The fall was brief and total. My arm hit the ledge first, then my leg — the crack loud and almost impersonal, a structural sound, the sound of something giving way that was not built to give way. White-hot pain detonated through my body. I rolled off the ledge and landed on another, narrower shelf of rock farther down, and pressed myself to the ravine wall, gasping and bleeding.
My femur. The pain was a language I had no prior fluency in — absolute, total, occupying every register of my body simultaneously, leaving no room for anything else.
From the top of the ravine, I was hidden. The bear sniffed. Paced. Eventually, the sounds moved away, then stopped. She had found nothing worth waiting for. She left.
I lay still on the narrow ledge and let the tears come because the pain was too large to manage and there was no one to perform composure for — no drone, no Martin, no Carrington, no Verity, no one whose watchfulness required me to hold myself together. For the first time in as long as I could remember, I was completely, verifiably alone.

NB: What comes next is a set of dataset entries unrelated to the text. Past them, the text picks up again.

(** * House-price prediction service: model loader, predictor and
      confidence heuristic of [app.py], embedded in Rocq.

    Python floats are IEEE-754 binary64 numbers.  They are modelled with the
    executable specification of the Standard Library ([SpecFloat], precision
    53, maximal exponent 1024), so NaN, the infinities, signed zeros and
    rounding behave as they do in CPython.  Dictionaries are finite maps with
    string keys.  The three module-level globals of [app.py] become the
    fields of [AppState]; the file system, joblib, pickle, json and the clock
    are gathered in [World]. *)

From Stdlib Require Import ZArith QArith List Bool Ascii String Lia.
From Stdlib Require Import Floats.SpecFloat.
From Stdlib Require Import Numbers.DecimalString Numbers.DecimalN.
From Stdlib Require Import Sorting.Sorted Sorting.Permutation.
From Stdlib Require Import Reals Lra.
From stdpp Require Import base option gmap strings.

Import ListNotations.
Local Open Scope string_scope.
Local Open Scope Z_scope.

(* ================================================================== *)
(** ** Binary64 arithmetic *)
(* ================================================================== *)

Definition prec : Z := 53.
Definition emax : Z := 1024.

Abbreviation float := spec_float.

Definition fzero : float := S754_zero false.
Definition fnan : float := S754_nan.
Definition finf : float := S754_infinity false.

Definition fadd (x y : float) : float := SFadd prec emax x y.
Definition fsub (x y : float) : float := SFsub prec emax x y.
Definition fdiv (x y : float) : float := SFdiv prec emax x y.
Definition fabs (x : float) : float := SFabs x.

(** Python's [x <= y], [x < y], [x >= y], [x > y] on floats: every
    comparison that involves NaN is [False]. *)
Definition fle (x y : float) : bool := SFleb x y.
Definition flt (x y : float) : bool := SFltb x y.
Definition fge (x y : float) : bool := SFleb y x.
Definition fgt (x y : float) : bool := SFltb y x.

(** An integer used where a float is expected ([z_score <= 1],
    [sum(...) / len(...)]) is converted exactly when it is small. *)
Definition float_of_Z (n : Z) : float := binary_normalize prec emax n 0 false.

(** The decimal literal [n/d] of the source text, read as the nearest
    binary64 number (division of two exactly representable integers is
    correctly rounded). *)
Definition decimal (n d : Z) : float := fdiv (float_of_Z n) (float_of_Z d).

Definition f0_9 : float := Eval vm_compute in decimal 9 10.
Definition f0_7 : float := Eval vm_compute in decimal 7 10.
Definition f0_5 : float := Eval vm_compute in decimal 5 10.
Definition f0_3 : float := Eval vm_compute in decimal 3 10.
Definition f0_8 : float := Eval vm_compute in decimal 8 10.
Definition f0_6 : float := Eval vm_compute in decimal 6 10.
Definition f1 : float := Eval vm_compute in float_of_Z 1.
Definition f2 : float := Eval vm_compute in float_of_Z 2.
Definition f3 : float := Eval vm_compute in float_of_Z 3.

Definition is_nan (x : float) : bool :=
  match x with S754_nan => true | _ => false end.

Definition is_finite (x : float) : bool :=
  match x with S754_zero _ | S754_finite _ _ _ => true | _ => false end.

(** A well-formed binary64 datum: canonical mantissa, exponent in range. *)
Definition valid (x : float) : bool := valid_binary prec emax x.

(* ================================================================== *)
(** ** Python values, exceptions, dictionaries *)
(* ================================================================== *)

(** Result of an operation that may raise; [Raise msg] carries [str(e)]. *)
Inductive PyResult (A : Type) : Type :=
  | Ok (a : A)
  | Raise (msg : string).
Arguments Ok {A} a.
Arguments Raise {A} msg.

(** Per-feature statistics of the metadata file:
    [ranges[feature]['min']], ['max'], ['mean'], ['std']. *)
Record FeatureStats := {
  st_min : float;
  st_max : float;
  st_mean : float;
  st_std : float
}.

(** The values stored in the metadata and model-info dictionaries. *)
Inductive PyVal : Type :=
  | PyNone
  | PyStr (s : string)
  | PyFloat (x : float)
  | PyStrList (l : list string)
  | PyRanges (r : gmap string FeatureStats)
  | PyOther.

(** [d.get(key)]: [None] when the key is absent. *)
Definition dict_get (d : gmap string PyVal) (key : string) : PyVal :=
  default PyNone (d !! key).

(** Truth value of a dictionary: empty dictionaries are falsy. *)
Definition dict_truthy (d : gmap string PyVal) : bool :=
  negb (bool_decide (d = ∅)).

(** [d.update(e)]: the keys of [e] win. *)
Definition dict_update (d e : gmap string PyVal) : gmap string PyVal := e ∪ d.

(** The trained regression artifact: one operation, from the feature row
    [[sqft, beds, baths]] to the first predicted value, or an exception. *)
Record Model := {
  predict : float -> float -> float -> PyResult float
}.

(** The three globals of [app.py]. *)
Record AppState := {
  loaded_model : option Model;
  model_metadata : option (gmap string PyVal);
  model_info : option (gmap string PyVal)
}.

Definition initial_state : AppState :=
  {| loaded_model := None; model_metadata := None; model_info := None |}.

(** What [load_model_from_file] reads from its environment. *)
Record World := {
  joblib_load : string -> PyResult Model;
  pickle_load : string -> PyResult Model;
  path_exists : string -> bool;
  json_load : string -> PyResult (gmap string PyVal);
  now_isoformat : string
}.

(** [s.endswith(suffix)]. *)
Definition endswith (s suffix : string) : bool :=
  let n := String.length s in
  let k := String.length suffix in
  (k <=? n)%nat && String.eqb (substring (n - k) k s) suffix.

I was so cold.
This was what I had always wanted. This was what I had built my life around.
I had spent twenty-six years perfecting the art of invisibility — no one knew where I was going, no trace left that could be followed back to me. Every skill I had developed to survive the city, to move through a world that wanted to own me without being found by it, had been applied this morning to this hike. Deliberately vague message. No trail specified. PED shoved to the bottom of my pack, surveillance severed by choice, the most deliberate act of freedom I had allowed myself all year.
The skill that had kept me alive in the city was the precise thing that would kill me in the forest.
I had hidden from the people who wanted to harm me so completely that I had hidden from any possibility of help. The invisibility I had built like armour, worn like a second skin, practised until it was indistinguishable from my actual self — it had worked. It had worked perfectly. No one knew where I was. I had made absolutely sure of that.
I tried to move. The white heat came again, total and specific.
My leg. Broken. My arm. Also broken and bleeding. My body, now using the clinical vocabulary I had spent years learning, turned against me. The diagnosis came with cold, professional precision: shock was imminent, blood loss was a factor, and no one was coming because no one knew to come, because I had made sure of it—on my birthday, in the one place I had come to think of as safe. But it had turned out to be safe from all the wrong things. I had built a life no one could find. I had become unreachable. I had become my own greatest achievement.
Stupid. So fucking stupid.
And now I was going to die at the bottom of a ravine on my twenty-sixth birthday, with a photo of my parents in my pack.
The darkness came in at the edges, the pain becoming something almost abstract, present everywhere and therefore somehow nowhere, the body's last mercy before it stopped arguing. Blackness.
Somewhere below, the river continued its indifferent movement through the ravine, carrying water from somewhere to somewhere else, following channels carved by forces older than any of this.
I vaguely perceived being wrapped in something — warmth, careful hands, the translation of my broken body from the ledge to somewhere else, movement that suggested purpose, someone who knew this ravine, who had found me in a place I had been certain no one would look.
The pain confirmed it was real.
The hands were gentle in a way that felt practiced — not the efficiency of a medical team, but something older than that. Something that knew how to move a broken person through difficult terrain without asking permission, without announcing itself, without leaving a trace.
Then the darkness came, and I went somewhere without questions.